Lemma read_spec ns reader ctx key g w res st g' w' : inv ns g → key_Namespace key = ns →
  read reader ctx key (g, w) = ((res, st), (g', w')) →
  read_post ns (key_String key) g res g'.
Proof.
  intros I Hns. unfold read. set (id := key_String key).
  run_tr.
  destruct (lw_nodes g !! id) as [node|] eqn:Hn.
  { intros [= <- <- <- <-]. constructor; try done; [intros; apply grows_refl| |set_solver].
    intros Hp. destruct (complete g) eqn:Hc; [|done].
    destruct (i_complete _ _ I Hc id) as [p ?]; [by eexists|congruence]. }
  pose proof (no_node_no_product _ _ _ I Hn) as Hp.
  destruct (Err ctx w) as [[e|] w1]; run_tr.
  { intros [= <- <- <- <-]. by apply read_post_gap. }
  destruct (maxTraceProducts <=? _)%Z eqn:Hs.
  { intros [= <- <- <- <-]. by apply read_post_gap. }
  destruct (reader ctx key w1) as [r w2]; run_tr. destruct (Err ctx w2) as [late w3]; run_tr.
  match goal with |- context [let '(node, kept) := ?x in _] => destruct x as [node kept] eqn:Hx end.
  assert (Node_Key node = id ∧ node_exact node = true ∧ match kept with None => True | Some (size, q) =>
    ObjectKeyFromObject q = key ∧ (0 <= size)%Z ∧ (size <= 1048576 - retained g)%Z end) as (Hk & Hex & Hq).
  { destruct late; [by injection Hx as <- <-|]. destruct r as [p|e].
    - apply classify_cases in Hx as (? & ? & Hx). split; [done|]. split; [done|]. destruct kept as [[size q]|]; tauto.
    - by injection Hx as <- <-. }
  destruct kept as [[size q]|].
  - destruct Hq as (Hkey & H1 & H2). run_tr.
    replace (lw_products _ !! id) with (Some q) by (simpl; by rewrite lookup_insert_eq).
    intros [= <- <- <- <-]. constructor; try done.
    + apply keep_inv; try done; [by rewrite <- Hns, <- Hkey|unfold id, product_id; by rewrite Hkey].
    + intros own. by apply (keep_grows ns).
    + simpl. by rewrite lookup_insert_eq.
    + simpl. by rewrite dom_insert_L.
  - run_tr.
    replace (lw_products _ !! id) with (@None DataProduct) by (simpl; by rewrite Hp).
    intros [= <- <- <- <-]. constructor; try done.
    + apply fail_inv; try done. exists (key_Name key). unfold id, key_String. by rewrite Hns.
    + intros own. apply fail_grows.
    + simpl. set_solver.
Qed.

(** *** Heights, edges and finished products *)

Lemma inv_same ns g g' : inv ns g → lw_products g' = lw_products g → lw_nodes g' = lw_nodes g →
  retained g' = retained g → complete g' = complete g → lw_issues g' = lw_issues g →
  lw_visiting g' ## lw_visited g' → (Z.of_nat (length (recorded g')) <= 1024)%Z → inv ns g'.
Proof.
  intros [A1 A2 A3 A4 A5 A6 A7 A8 A9] E1 E2 E3 E4 E5 HD HE.
  constructor; rewrite ?E1, ?E2, ?E3, ?E4, ?E5; done.
Qed.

### TASK ITEM
All of the records above need to be copied exactly.

### EXPECTED OUTPUT
Lemma read_spec ns reader ctx key g w res st g' w' : inv ns g → key_Namespace key = ns →
  read reader ctx key (g, w) = ((res, st), (g', w')) →
  read_post ns (key_String key) g res g'.
Proof.
  intros I Hns. unfold read. set (id := key_String key).
  run_tr.
  destruct (lw_nodes g !! id) as [node|] eqn:Hn.
  { intros [= <- <- <- <-]. constructor; try done; [intros; apply grows_refl| |set_solver].
    intros Hp. destruct (complete g) eqn:Hc; [|done].
    destruct (i_complete _ _ I Hc id) as [p ?]; [by eexists|congruence]. }
  pose proof (no_node_no_product _ _ _ I Hn) as Hp.
  destruct (Err ctx w) as [[e|] w1]; run_tr.
  { intros [= <- <- <- <-]. by apply read_post_gap. }
  destruct (maxTraceProducts <=? _)%Z eqn:Hs.
  { intros [= <- <- <- <-]. by apply read_post_gap. }
  destruct (reader ctx key w1) as [r w2]; run_tr. destruct (Err ctx w2) as [late w3]; run_tr.
  match goal with |- context [let '(node, kept) := ?x in _] => destruct x as [node kept] eqn:Hx end.
  assert (Node_Key node = id ∧ node_exact node = true ∧ match kept with None => True | Some (size, q) =>
    ObjectKeyFromObject q = key ∧ (0 <= size)%Z ∧ (size <= 1048576 - retained g)%Z end) as (Hk & Hex & Hq).
  { destruct late; [by injection Hx as <- <-|]. destruct r as [p|e].
    - apply classify_cases in Hx as (? & ? & Hx). split; [done|]. split; [done|]. destruct kept as [[size q]|]; tauto.
    - by injection Hx as <- <-. }
  destruct kept as [[size q]|].
  - destruct Hq as (Hkey & H1 & H2). run_tr.
    replace (lw_products _ !! id) with (Some q) by (simpl; by rewrite lookup_insert_eq).
    intros [= <- <- <- <-]. constructor; try done.
    + apply keep_inv; try done; [by rewrite <- Hns, <- Hkey|unfold id, product_id; by rewrite Hkey].
    + intros own. by apply (keep_grows ns).
    + simpl. by rewrite lookup_insert_eq.
    + simpl. by rewrite dom_insert_L.
  - run_tr.
    replace (lw_products _ !! id) with (@None DataProduct) by (simpl; by rewrite Hp).
    intros [= <- <- <- <-]. constructor; try done.
    + apply fail_inv; try done. exists (key_Name key). unfold id, key_String. by rewrite Hns.
    + intros own. apply fail_grows.
    + simpl. set_solver.
Qed.

(** *** Heights, edges and finished products *)

Lemma inv_same ns g g' : inv ns g → lw_products g' = lw_products g → lw_nodes g' = lw_nodes g →
  retained g' = retained g → complete g' = complete g → lw_issues g' = lw_issues g →
  lw_visiting g' ## lw_visited g' → (Z.of_nat (length (recorded g')) <= 1024)%Z → inv ns g'.
Proof.
  intros [A1 A2 A3 A4 A5 A6 A7 A8 A9] E1 E2 E3 E4 E5 HD HE.
  constructor; rewrite ?E1, ?E2, ?E3, ?E4, ?E5; done.
Qed.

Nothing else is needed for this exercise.